The X factor

Stephen Kijak on his career and rockumentary We Are X.

by Paul Risker

Stephen Kijak: 'We just went full on... starting from a place of intimacy'
Stephen Kijak: 'We just went full on... starting from a place of intimacy' Photo: Manga Entertainment/Passion Pictures
Stephen Kijak’s documentary We Are X offers an up-close portrait of the iconic Japanese rock band X Japan. His preceding music documentaries Scott Walker: 30 Century Man, Stones in Exile, Backstreet Boys: Show ’Em What You're Made Of and Jaco follow a filmmaking career that began outside of music, with the narrative feature Never Met Picasso and the feature documentary Cinemania. Since the start, Kijak’s work has been music-centric and even his upcoming narrative feature Shoplifters Of The World focuses on a real-life moment that grew up in the wake of the demise of British band The Smiths. It offers an impression of a filmmaker with narrative intentions amid musical influences, forming a career built upon a unification of story and music.

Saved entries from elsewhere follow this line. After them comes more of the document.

(* ===== verification/MappingHistory.v ===== *)
(** * Installing images: any history of operations

    The owner of an installation and of the mapping it publishes, over any sequence of calls and failures; and a concrete
    memory that meets the interface. *)

From S2P Require Import Prelude Text Fields LaunchImage LaunchParse ImageMapping MappingSafe.

Inductive map_op : Type :=
  | MStage (p : Plan)
  | MSeal
  | MCommit
  | MRetainFailed
  | MRelease
  | MRelro (r : Range) (executable : bool)
  | MUnmap.

(** The plans are those that [Plan::new] makes of a byte string. *)
Definition map_op_ok (o : map_op) : Prop :=
  match o with
  | MStage p => exists b bias, Forall is_u8 b /\ len b <= ISIZE_MAX /\ 0 <= bias /\ Plan_new b bias = Ok p
  | _ => True
  end.

Inductive reply : Type := Done | Refused | Crashed.
Definition reply_of {E A} (r : result E A) : reply := match r with Ok _ => Done | Err _ => Refused | Panic => Crashed end.

Section History.
Context {B E : Type} `{Backend B E} (access_read access_execute : Z).

Record owner : Type := { ow_inst : Installation B; ow_map : option (Mapping B) }.

Definition on_inst {E' A} (y : owner) (r : result E' A * Installation B) : reply * owner := (reply_of (fst r), {| ow_inst := snd r; ow_map := ow_map y |}).
Definition published {E'} (y : owner) (r : result E' (Mapping B) * Installation B) : reply * owner :=
  (reply_of (fst r), {| ow_inst := snd r; ow_map := match fst r with Ok m => Some m | _ => ow_map y end |}).
Definition on_map {E' A} (y : owner) (r : result E' A * Mapping B) : reply * owner := (reply_of (fst r), {| ow_inst := ow_inst y; ow_map := Some (snd r) |}).

Definition operate (y : owner) (o : map_op) : reply * owner :=
  match o, ow_map y with
  | MStage p, _ => on_inst y (stage (ow_inst y) p)
  | MSeal, _ => on_inst y (seal (E := E) (ow_inst y))
  | MCommit, _ => published y (commit (E := E) (ow_inst y))
  | MRetainFailed, _ => published y (retain_failed (E := E) (ow_inst y))
  | MRelease, _ => on_inst y (Installation_release (ow_inst y))
  | MRelro r x, Some m => on_map y (Mapping_relro access_read access_execute m r x)
  | MUnmap, Some m => on_map y (Mapping_release m)
  | _, None => (Refused, y)
  end.

Fixpoint operate_all (y : owner) (os : list map_op) : list reply * owner :=
  match os with
  | [] => ([], y)
  | o :: os => let '(r, y) := operate y o in let '(rs, y) := operate_all y os in (r :: rs, y)
  end.

(** The backend is in one place; what is owned of its memory. *)
Definition memory_of (y : owner) : option B := match ow_map y with Some m => Some (mp_backend m) | None => in_backend (ow_inst y) end.
Definition owned (y : owner) : option Range :=
  match ow_map y with
  | Some m => mp_range m
  | None => if in_retained (ow_inst y) then pl_range <$> in_plan (ow_inst y) else None
  end.

Context `{!VmLaws B E}.

Definition owner_inv (v0 : Z -> cell) (y : owner) : Prop :=
  match ow_map y with
  | None => exists b, in_backend (ow_inst y) = Some b /\ inst_inv v0 (ow_inst y) b
  | Some m => handed_over (ow_inst y) /\ exists p, in_plan (ow_inst y) = Some p /\ plan_ok p /\ mapping_inv v0 p m
  end.

(** An installation that has handed over refuses everything and touches nothing. *)
Lemma handed_over_inert (self : Installation B) p : handed_over self ->
  stage self p = (Err State, self) /\ seal (E := E) self = (Err State, self) /\ commit (E := E) self = (Err State, self) /\ retain_failed (E := E) self = (Err State, self) /\
  Installation_release (E := E) self = (Ok tt, self).
Proof using. destruct self as [b q r ph]. intros (E1 & E2 & E3). cbn in *. by subst. Qed.

Lemma operate_inv v0 y o : map_op_ok o -> writable access_read = false -> writable access_execute = false -> owner_inv v0 y ->
  fst (operate y o) <> Crashed /\ owner_inv v0 (snd (operate y o)).
Proof using All.
  intros Ho Hr Hx Hy. destruct y as [self [m|]].
  - destruct Hy as (Hh & p & Hpl & Hp & Hm). cbn [ow_inst ow_map] in *.
    destruct o as [q| | | | |r x|]; cbn [operate ow_map ow_inst]; try (destruct (handed_over_inert self p Hh) as (E1 & E2 & E3 & E4 & E5); rewrite ?E2, ?E3, ?E4, ?E5; split; [done |]; by split; [| exists p]).
    + destruct (handed_over_inert self q Hh) as (-> & _). split; [done |]. by split; [| exists p].
    + pose proof (relro_spec v0 p m access_read access_execute r x Hp Hr Hx Hm) as Hs. destruct (Mapping_relro _ _ m r x) as [[[]|e|] m']; [| | done]; (split; [done |]; by split; [| exists p]).
    + pose proof (unmap_spec v0 p m Hm) as Hs. destruct (Mapping_release m) as [[[]|e|] m']; [| | done]; (split; [done |]; by split; [| exists p]).
  - destruct Hy as (b & Hb & Hi). cbn [ow_inst ow_map] in *. destruct o as [q| | | | |r x|]; cbn [operate ow_map ow_inst].
    + assert (plan_ok q) as Hq by (destruct Ho as (l & bias & H8 & Hl & H0 & E1); pose proof (Plan_new_spec l bias H8 Hl H0) as Hs; rewrite E1 in Hs; apply Hs).
      pose proof (stage_spec v0 self b q Hb Hi Hq) as Hs. destruct (stage self q) as [[[]|e|] s']; [| | done]; by split.
    + pose proof (seal_spec v0 self b Hb Hi) as Hs. destruct (seal self) as [[[]|e|] s']; [| | done]; by split.
    + pose proof (commit_spec v0 self b Hb Hi) as Hs. destruct (commit self) as [[m|e|] s']; [by split | | done]. subst s'. split; [done |]. by exists b.
    + pose proof (retain_failed_spec v0 self b Hb Hi) as Hs. destruct (retain_failed self) as [[m|e|] s']; [by split | | done]. subst s'. split; [done |]. by exists b.
    + pose proof (release_spec v0 self b Hb Hi) as Hs. destruct (Installation_release self) as [[[]|e|] s']; [| | done]; by split.
    + split; [done |]. by exists b.
    + split; [done |]. by exists b.
Qed.

Lemma operate_all_inv v0 os y : Forall map_op_ok os -> writable access_read = false -> writable access_execute = false -> owner_inv v0 y ->
  Forall (fun r => r <> Crashed) (fst (operate_all y os)) /\ owner_inv v0 (snd (operate_all y os)).
Proof using All.
  intros Hos Hr Hx. revert y. induction Hos as [|o os Ho _ IH]; intros y Hy; [done |]. destruct (operate_inv v0 y o Ho Hr Hx Hy) as [Hc Hy']. cbn. destruct (operate y o) as [r y'].
  destruct (IH y' Hy') as [Hcs Hy'']. cbn in *. destruct (operate_all y' os) as [rs y'']. by split; [constructor |].
Qed.

(** C5: whatever the sequence of operations on an installation and the mapping it publishes, and whichever of the calls on
    memory fail or stop half-way: nothing panics; memory outside the reserved range is untouched and the range was free
    before; when nothing is owned any more all memory is as before; no byte of the range is ever writable and executable; a
    sealed installation has exactly the bytes of the image, the zeros behind them and the permissions of the segments; and a
    mapping that is ready still has these bytes. *)
Theorem installations_safe (b0 : B) (os : list map_op) : Forall map_op_ok os -> writable access_read = false -> writable access_execute = false ->
  let '(rs, y) := operate_all {| ow_inst := Installation_new b0; ow_map := None |} os in
  Forall (fun r => r <> Crashed) rs /\ exists b, memory_of y = Some b /\
  (owned y = None -> forall x, vm b x = vm b0 x) /\
  (forall r, owned y = Some r -> forall x, (~ in_range r x -> vm b x = vm b0 x) /\ (in_range r x -> vm b0 x = None /\ no_wx (vm b x))) /\
  (forall p, ow_map y = None -> in_phase (ow_inst y) = PhSealed -> in_plan (ow_inst y) = Some p -> shape p (vm b0) (vm b) (fun s => Some (granted (flags s)))) /\
  (forall p m, ow_map y = Some m -> mp_ready m = true -> in_plan (ow_inst y) = Some p -> filled p (vm b)).
Proof using All.
  intros Hos Hr Hx. destruct (operate_all_inv (vm b0) os {| ow_inst := Installation_new b0; ow_map := None |} Hos Hr Hx) as [Hc Hy]; [by exists b0 |].
  destruct (operate_all _ os) as [rs y]. cbn [fst snd] in *. split; [done |]. unfold memory_of, owned. unfold owner_inv in Hy. destruct (ow_map y) as [m|].
  - destruct Hy as (_ & p & Hpl & Hp & Hm). exists (mp_backend m). split; [done |]. unfold mapping_inv in Hm. destruct (mp_range m) as [r|].
    + destruct Hm as (-> & Hv & [Hu Hw] & Hf). split_and!; [done | | done | intros p' m' [= <-] Hrd Hp'; rewrite Hpl in Hp'; injection Hp' as <-; by apply Hf].
      intros r [= <-] x. split; [apply Hu | intros Hin; split; [by apply Hv | by apply Hw]].
    + destruct Hm as [Hnr Hw]. split_and!; [done | done | done | intros p' m' [= <-] Hrd; congruence].
  - destruct Hy as (b & Hb & Hi). exists b. split; [done |]. split_and!.
    + intros Ho. destruct (in_retained (ow_inst y)) eqn:Hrt.
      * destruct (inst_garbled _ _ b Hi Hrt) as (p & Hpl & _). by rewrite Hpl in Ho.
      * unfold inst_inv in Hi. destruct (in_phase (ow_inst y)); try (by destruct Hi); [destruct Hi as (p & E1 & _); by rewrite E1 in Hrt.. |]. destruct Hi as (p & _ & _ & Hi). by rewrite Hrt in Hi.
    + intros r Ho x. destruct (in_retained (ow_inst y)) eqn:Hrt; [| done]. destruct (inst_garbled _ _ b Hi Hrt) as (p & Hpl & _ & Hv & Hu & Hw). rewrite Hpl in Ho. injection Ho as <-.
      split; [apply Hu | intros Hin; split; [by apply Hv | by apply Hw]].
    + intros p _ Hph Hpl. unfold inst_inv in Hi. rewrite Hph in Hi. destruct Hi as (p' & E1 & Hok & _ & Hsh). rewrite E1 in Hpl. injection Hpl as <-. by apply granted_shape.
    + done.
Qed.

End History.

(** ** A memory that meets the interface *)

(** Memory as a function, and what becomes of the next calls: a call that breaks acts on the first bytes only. *)
Inductive fate : Type := Fine | Broken (bytes : Z).
Record Ram : Type := { ram : Z -> cell; fates : list fate }.

Definition ram_op (b : Ram) (r : Range) (f : Z -> cell) : result unit unit * Ram :=
  match fates b with
  | Broken n :: rest => (Err tt, {| ram := fun x => if decide (in_range r x /\ x < rg_address r + n) then f x else ram b x; fates := rest |})
  | _ => (Ok tt, {| ram := fun x => if decide (in_range r x) then f x else ram b x; fates := tail (fates b) |})
  end.
Definition ram_free (b : Ram) (r : Range) : bool := forallb (fun x => match ram b x with None => true | Some _ => false end) (seqZ (rg_address r) (rg_length r)).
Definition ram_reserve (b : Ram) (r : Range) : result unit unit * Ram :=
  match fates b with
  | Broken _ :: rest => (Err tt, {| ram := ram b; fates := rest |})
  | _ => if ram_free b r then ram_op b r (fun _ => Some (0, 0)) else (Err tt, b)
  end.

#[export] Instance Ram_backend : Backend Ram unit := {
  be_reserve := ram_reserve;
  be_populate b r := ram_op b r (fun _ => Some (3, 0));
  be_write b a l := ram_op b {| rg_address := a; rg_length := len l |} (fun x => (fun v => (3, v)) <$> l !! Z.to_nat (x - a));
  be_protect b r acc := ram_op b r (fun x => (fun c => (acc, snd c)) <$> ram b x);
  be_release b r := ram_op b r (fun _ => None) }.

Lemma ram_op_law b r f : match ram_op b r f with
  | (Ok _, b') => forall x, ram b' x = if decide (in_range r x) then f x else ram b x
  | (Err _, b') => forall x, ram b' x = ram b x \/ in_range r x /\ ram b' x = f x
  | (Panic, _) => False end.
Proof. unfold ram_op. destruct (fates b) as [|[|n] rest]; cbn; [done | done |]. intros x. destruct (decide _) as [[? _]|]; [by right | by left]. Qed.

Lemma ram_reserve_law b r : match ram_reserve b r with
  | (Ok _, b') => (forall x, in_range r x -> ram b x = None) /\ forall x, ram b' x = if decide (in_range r x) then Some (0, 0) else ram b x
  | (Err _, b') => forall x, ram b' x = ram b x
  | (Panic, _) => False end.
Proof.
  assert (ram_free b r = true -> forall x, in_range r x -> ram b x = None) as Hfree.
  { intros Hf x Hx. unfold ram_free in Hf. rewrite forallb_forall in Hf. specialize (Hf x). destruct (ram b x); [| done]. assert (false = true); [| done]. apply Hf, list_elem_of_In, elem_of_seqZ, Hx. }
  unfold ram_reserve. destruct (fates b) as [|[|n] rest] eqn:F; [| | done]; (destruct (ram_free b r); [| done]); unfold ram_op; rewrite F; (split; [by apply Hfree | done]).
Qed.

Lemma ram_write_law b a l : let r := {| rg_address := a; rg_length := len l |} in (forall x, in_range r x -> exists v, ram b x = Some (3, v)) ->
  match be_write (E := unit) b a l with
  | (Ok _, b') => forall x, ram b' x = if decide (in_range r x) then (fun v => (3, v)) <$> l !! Z.to_nat (x - a) else ram b x
  | (Err _, b') => forall x, ram b' x = ram b x \/ in_range r x /\ exists v, ram b' x = Some (3, v)
  | (Panic, _) => False end.
Proof.
  intros r _. cbn [be_write Ram_backend]. pose proof (ram_op_law b r (fun x => (fun v => (3, v)) <$> l !! Z.to_nat (x - a))) as Hl. fold r. destruct (ram_op b r _) as [[[]|e|] b']; [done | | done].
  intros x. destruct (Hl x) as [?|[Hx ->]]; [by left | right]. split; [done |]. destruct (l !! Z.to_nat (x - a)) as [v|] eqn:Lk; [by exists v |].
  apply lookup_ge_None in Lk. unfold in_range, r, len in Hx. cbn [rg_address rg_length] in Hx. lia.
Qed.

#[export] Instance Ram_laws : VmLaws Ram unit := {
  vm := ram; fresh := 3; fresh_bits := eq_refl;
  reserve_law := ram_reserve_law;
  populate_law b r _ := ram_op_law b r (fun _ => Some (3, 0));
  write_law := ram_write_law;
  protect_law b r acc _ _ := ram_op_law b r (fun x => (fun c => (acc, snd c)) <$> ram b x);
  release_law b r := ram_op_law b r (fun _ => None) }.

(** An image of one segment, loaded at its fixed address with zeros behind it. *)
Definition sample_image : list Z :=
  [127; 69; 76; 70; 2; 1; 1] ++ zeros 9 ++ to_le 2 2 ++ to_le 2 62 ++ to_le 4 1 ++ to_le 8 4194424 ++ to_le 8 64 ++ zeros 12 ++ to_le 2 64 ++ to_le 2 56 ++ to_le 2 1 ++ zeros 6 ++
  to_le 4 1 ++ to_le 4 5 ++ to_le 8 0 ++ to_le 8 4194304 ++ to_le 8 0 ++ to_le 8 124 ++ to_le 8 200 ++ to_le 8 4096 ++ [1; 2; 3; 4].
Definition sample_plan : Plan :=
  match Plan_new sample_image 0 with
  | Ok p => p
  | _ => {| pl_image := image0 []; pl_bias := 0; pl_range := {| rg_address := 0; rg_length := 0 |} |}
  end.
(** The first attempt to give the memory back breaks after ten bytes. *)
Definition sample_ram : Ram := {| ram := fun _ => None; fates := [Fine; Fine; Fine; Fine; Broken 10; Fine] |}.

Lemma sample_plan_ok : Plan_new sample_image 0 = Ok sample_plan.
Proof. vm_compute. reflexivity. Qed.

Lemma installations_safe_witness :
  let '(rs, y) := operate_all 1 4 {| ow_inst := Installation_new sample_ram; ow_map := None |} [MStage sample_plan; MSeal; MCommit; MUnmap; MUnmap] in
  rs = [Done; Done; Done; Refused; Done] /\ exists b, memory_of y = Some b /\ forall x, ram b x = None.
Proof.
  pose proof (installations_safe (B := Ram) (E := unit) 1 4 sample_ram [MStage sample_plan; MSeal; MCommit; MUnmap; MUnmap]) as Hs.
  assert (Forall map_op_ok [MStage sample_plan; MSeal; MCommit; MUnmap; MUnmap]) as Hops.
  { repeat constructor. exists sample_image, 0. split_and!; [by_compute | vm_compute; discriminate | done | exact sample_plan_ok]. }
  specialize (Hs Hops eq_refl eq_refl).
  assert (fst (operate_all 1 4 {| ow_inst := Installation_new sample_ram; ow_map := None |} [MStage sample_plan; MSeal; MCommit; MUnmap; MUnmap]) = [Done; Done; Done; Refused; Done]) as E1 by (vm_compute; reflexivity).
  assert (owned (snd (operate_all 1 4 {| ow_inst := Installation_new sample_ram; ow_map := None |} [MStage sample_plan; MSeal; MCommit; MUnmap; MUnmap])) = None) as E2 by (vm_compute; reflexivity).
  destruct (operate_all 1 4 _ _) as [rs y]. cbn [fst snd] in *. split; [done |]. destruct Hs as (_ & b & Hb & Hw & _). exists b. split; [done |]. intros x. by rewrite (Hw E2).
Defined.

In conversation with Eye For Film, Kijak reflected his filmmaking journey while offering his thoughts on the relationship between narrative and documentary filmmaking. He also discussed the unintentional nature of the filmmaking process and how We Are X benefited from the approach of discovery, as opposed to familiarity.

Director Stephen Kijak: 'Music films to me are like these cinematic mixed tapes. I want them to flow, to feel like the music and to turn people on'
Director Stephen Kijak: 'Music films to me are like these cinematic mixed tapes. I want them to flow, to feel like the music and to turn people on' Photo: David Arenas
Your filmmaking career has followed an intriguing path, wherein music documentaries have come to define your identity. How conscious versus coincidental has this been?

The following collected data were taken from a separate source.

Lemma items_length la : launch_ok la -> Z.of_nat (List.length (items la)) = header_count la - 3.
Proof.
  intros Hla. unfold items, placed. rewrite length_app, !length_fmap. destruct (lo_count _ Hla) as [-> _]. destruct (io_loads _ (proj1 (lo_main _ Hla))) as [-> _]. destruct (io_loads _ (proj1 (lo_loader _ Hla))) as [-> _]. lia.
Qed.

Lemma file_segs_length l : forall c, List.length (file_segs c l) = List.length l.
Proof. induction l as [|[im s] l IH]; intros c; cbn; [done |]. by rewrite IH. Qed.

Lemma seg_bytes_concat (l : list Segment) : List.length (concat (seg_bytes <$> l)) = (56 * List.length l)%nat.
Proof. induction l as [|s l IH]; cbn [fmap list_fmap concat List.length]; [done |]. rewrite length_app, seg_bytes_length, IH. lia. Qed.

Lemma items_ok la : launch_ok la -> Forall item_ok (items la).
Proof. intros Hla. apply Forall_app. split; apply placed_ok; apply Hla. Qed.

Lemma copied_length la : launch_ok la -> (root_headers_offset la + copied la <= Z.to_nat (metadata_length la))%nat /\ 0 <= metadata_length la /\ metadata_length la mod 4096 = 0.
Proof. intros Hla. rewrite (lo_length _ Hla). pose proof (up_ge (Z.of_nat (root_headers_offset la + copied la))). split; [lia |]. split; [lia | apply up_page]. Qed.

Lemma mid_length la : launch_ok la -> List.length (mid la) = (Z.to_nat (metadata_length la) - root_headers_offset la)%nat.
Proof.
  intros Hla. destruct (copied_length la Hla) as (Hc & _). unfold mid, copied in *. rewrite length_app, zeros_length. pose proof (io_table _ (proj1 (lo_main _ Hla))) as (Ht & _).
  destruct (header_address _ _) as [[a|]|e|]; rewrite ?length_take, ?length_drop; cbn [List.length]; lia.
Qed.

It's a little bit of both. Honestly, I came up through film school and really focused on screenwriting - I was never at all focused on documentary. I studied under the great Cassavetes expert Ray Carney at Boston University, and I tripped out on Lynch, Godard and Antonioni very early on. It was really a Euro-centric sort of film interest, and a lot of film noir. I was primarily a writer and so the first film, Never Met Picasso, which I'm proud of in a way, was a bit of a misfire - a youthful sort of experiment that didn't quite take off. I ended up stumbling into documentary and it saved my ass [laughs] – it really did. It gave me a real path and direction, and when it came to doing the third film Scott Walker, which was a passion project for me, it just brought all my interests into focus.

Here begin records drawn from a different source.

Lemma container_table : table_accepted im0 (count im0).
Proof using Hla Hm Hl.
  intros k Hk. pose proof (hs_seg k Hk) as Hs. destruct (scan_at_source im0 k) as (Eb & _). destruct image0_fields as (E1 & _). pose proof (scan_at_source im0 k) as Hsrc. unfold turn_ok. rewrite Eb, E1. clear Eb.
  destruct meta_fit as (M1 & M2 & M3 & M4 & _). pose proof scan_start3 as [S2 S1]. remember (seg im0 k) as s eqn:Es. clear Es. unfold hs in Hs. destruct k as [|[|[|k]]]; cbn in Hs.
  - assert (meta_seg la = s) as <- by congruence. split_and!; try done. intros _ j Hj. lia.
  - assert (phdr_seg la = s) as <- by congruence. by split_and!.
  - assert (stack_seg = s) as <- by congruence. by split_and!.
  - pose proof (carried_fit s (list_elem_of_lookup_2 _ _ _ Hs)) as Hf. rewrite (ft_kind s Hf). split_and!; [done | done | intros _; apply Hf |]. intros _ j Hj Hlj. rewrite (same_source_seg _ _ j Hsrc) in *.
    pose proof (hs_seg j ltac:(lia)) as Hsj. destruct j as [|[|[|j]]].
    + rewrite (seg_hs 0 (meta_seg la)) by done. right. rewrite M4. by apply ft_below.
    + by rewrite (seg_hs 1 (phdr_seg la)) in Hlj by done.
    + by rewrite (seg_hs 2 stack_seg) in Hlj by done.
    + apply apart_sym. apply (pairwise_lookup fs j k); [apply fs_pairwise | lia | done | done].
Qed.

(** ** The checks after the loop *)

Lemma final_image : let im := sc_image (final C) in same_source im0 im /\ table_ok im /\ lds im (count im) = meta_seg la :: fs.
Proof using Hla Hm Hl Hlen.
  intros im. pose proof (scan_at_source im0 (count im0)) as Hsrc. fold (final C) in Hsrc. fold im in Hsrc. split; [done |]. split.
  - eapply same_source_table; [done |]. apply image0_table; [apply container_u8 | rewrite container_len; done | apply container_header].
  - rewrite (same_source_lds _ _ _ Hsrc). destruct Hsrc as (_ & _ & -> & _). apply lds_hs.
Qed.

Lemma final_header : header_address (sc_image (final C)) 0 = Ok (Some (metadata_address la + 64)).
Proof using Hla Hm Hl Hlen.
  destruct final_image as (Hsrc & Ht & _). pose proof Hsrc as (_ & E2 & E3 & _). destruct image0_fields as (_ & F2 & F3 & _). pose proof count_range as Hn. unfold header_address.
  assert (exists n, count (sc_image (final C)) = Datatypes.S n) as [n En] by (exists (count im0 - 1)%nat; rewrite E3; lia). rewrite En. cbn [header_loop]. rewrite segment_Ok by (done || lia).
  rewrite (same_source_seg _ _ 0 Hsrc), (seg_hs 0 (meta_seg la)) by done. cbn [kind flags sg_offset file address meta_seg]. rewrite E2, F2, E3, F3.
  change (LOAD =? LOAD) with true. change (negb (Z.land 4 4 =? 0)) with true. change (0 <=? Z.of_nat 64) with true. cbn [andb]. unfold checked_add64.
  destruct (copied_length la Hla) as (Hc & Hml & _). pose proof (lo_end _ Hla) as Hend. pose proof (lo_root _ Hla) as Hr. unfold USER_END in Hend. destruct meta_fit as (_ & _ & _ & _ & Hmin & _). unfold USER_MIN in Hmin.
  change (Z.of_nat 64) with 64. rewrite (proj2 (Z.leb_le (64 + header_count la * 56) U64_MAX)) by (widths; lia). rewrite (proj2 (Z.leb_le (0 + metadata_length la) U64_MAX)) by (widths; lia).
  rewrite (proj2 (Z.leb_le (64 + header_count la * 56) (0 + metadata_length la))) by lia. rewrite (proj2 (Z.leb_le (0 + metadata_address la) U64_MAX)) by (widths; lia).
  rewrite (proj2 (Z.leb_le (0 + metadata_address la + (64 - 0)) U64_MAX)) by (widths; lia). do 2 f_equal.
Qed.

Lemma no_interp_loop im n : table_ok im -> (forall k, (k < count im)%nat -> kind (seg im k) <> 3) -> forall i path, (i + n <= count im)%nat -> interpreter_loop im n i path = Ok path.
Proof using.
  intros Ht Hk. induction n as [|n IH]; intros i path Hi; cbn [interpreter_loop]; [done |]. rewrite segment_Ok by (done || lia). rewrite (proj2 (Z.eqb_neq _ _)) by (apply Hk; lia). apply IH. lia.
Qed.

Lemma final_no_interp : image_interpreter (sc_image (final C)) = Ok None.
Proof using Hla Hm Hl Hlen.
  destruct final_image as (Hsrc & Ht & _). apply no_interp_loop; [done | | done]. intros k Hk. rewrite (same_source_seg _ _ k Hsrc). destruct Hsrc as (_ & _ & E3 & _). rewrite E3 in Hk. pose proof (hs_seg k Hk) as Hs.
  remember (seg im0 k) as s eqn:Es. clear Es. unfold hs in Hs. destruct k as [|[|[|k]]]; cbn in Hs; [by assert (meta_seg la = s) as <- by congruence | by assert (phdr_seg la = s) as <- by congruence | by assert (stack_seg = s) as <- by congruence |].
  apply list_elem_of_lookup_2 in Hs. by rewrite (ft_kind s (carried_fit s Hs)).
Qed.

Lemma entry_carried : exists s, s ∈ fs /\ covers_entry im0 s = true.
Proof using Hla Hm Hl.
  destruct loader_entry as (t & Ht & Hc). assert ((loader la, shift (loader_bias la) t) ∈ items la) as [i Hi]%list_elem_of_lookup by (unfold items, placed; apply elem_of_app; right; apply list_elem_of_fmap; exists t; split; [done | by apply list_elem_of_In]).
  destruct (Forall2_lookup_r _ _ _ _ _ carried Hi) as (s & Hs & (_ & F & A & _ & M & _)). exists s. split; [by eapply list_elem_of_lookup_2 |]. cbn [snd] in *. destruct image0_fields as (_ & _ & _ & _ & E).
  unfold covers_entry, seg_end in *. rewrite E, F, A, M. cbn [flags address memory shift]. bool_cases. rewrite !andb_true_iff, negb_true_iff, Z.eqb_neq, Z.leb_le, Z.ltb_lt. split_and!; [done | lia | lia].
Qed.

Lemma container_accepted : accepted C true.
Proof using Hla Hm Hl Hlen.
  split; [apply container_header |]. split; [apply container_table |]. assert (table_ok im0) as Ht by (apply image0_table; [apply container_u8 | by rewrite container_len | apply container_header]).
  destruct (bounds_scan C (count im0) Ht container_table (Nat.le_refl _)) as [B1 B2 _ B3 _ _ B6]. fold (final C) in *. rewrite lds_hs in *. destruct image0_fields as (E1 & E2 & E3 & E4 & E5).
  destruct final_image as (Hsrc & _). pose proof Hsrc as (S1 & S2 & S3 & S4 & S5). pose proof count_range as Hn. split_and!.
  - intros _. rewrite B6. apply existsb_exists. destruct entry_carried as (s & Hs & Hc). exists s. split; [right; by apply list_elem_of_In | done].
  - rewrite B2. cbn [List.length]. lia.
  - intros _. destruct (B3 ltac:(done)) as (s & Hs & ->). destruct meta_fit as (_ & _ & _ & M4 & M5 & _). destruct Hs as [<-|Hs]; [by rewrite M4 |]. by apply ft_above, carried_fit, list_elem_of_In.
  - intros p Hp. unfold final in Hp. rewrite scan_phdr in Hp by lia. injection Hp as <-. unfold check_phdr. rewrite final_header, S2, S3, E2, E3. cbn [file memory sg_offset address phdr_seg].
    rewrite Z.eqb_refl, Z.ltb_irrefl. by rewrite bool_decide_true.
  - exists None. apply final_no_interp.
Qed.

I love music, I played music, I worked in record stores - it was just a driving force in my life and that one crystallised everything. From there on, they've just come to me. There's a moment when you need to push and fight for your creative life, and there are moments where a more zen path of least resistance approach works best. It has served me well, from The Rolling Stones to The Backstreet Boys, and now X Japan. It has been an interesting journey and then you're right because the next thing that was very conscious was: let me build a bridge back to narrative through music. This was partly by necessity and, I think, the world at large seeing you has something else - I'm a music guy now for better or worse. But again, I grew up being obsessed with The Smiths and what better way to step back into the narrative world than through another personal passion. So yeah, it's that combination of circumstance and dedication I suppose.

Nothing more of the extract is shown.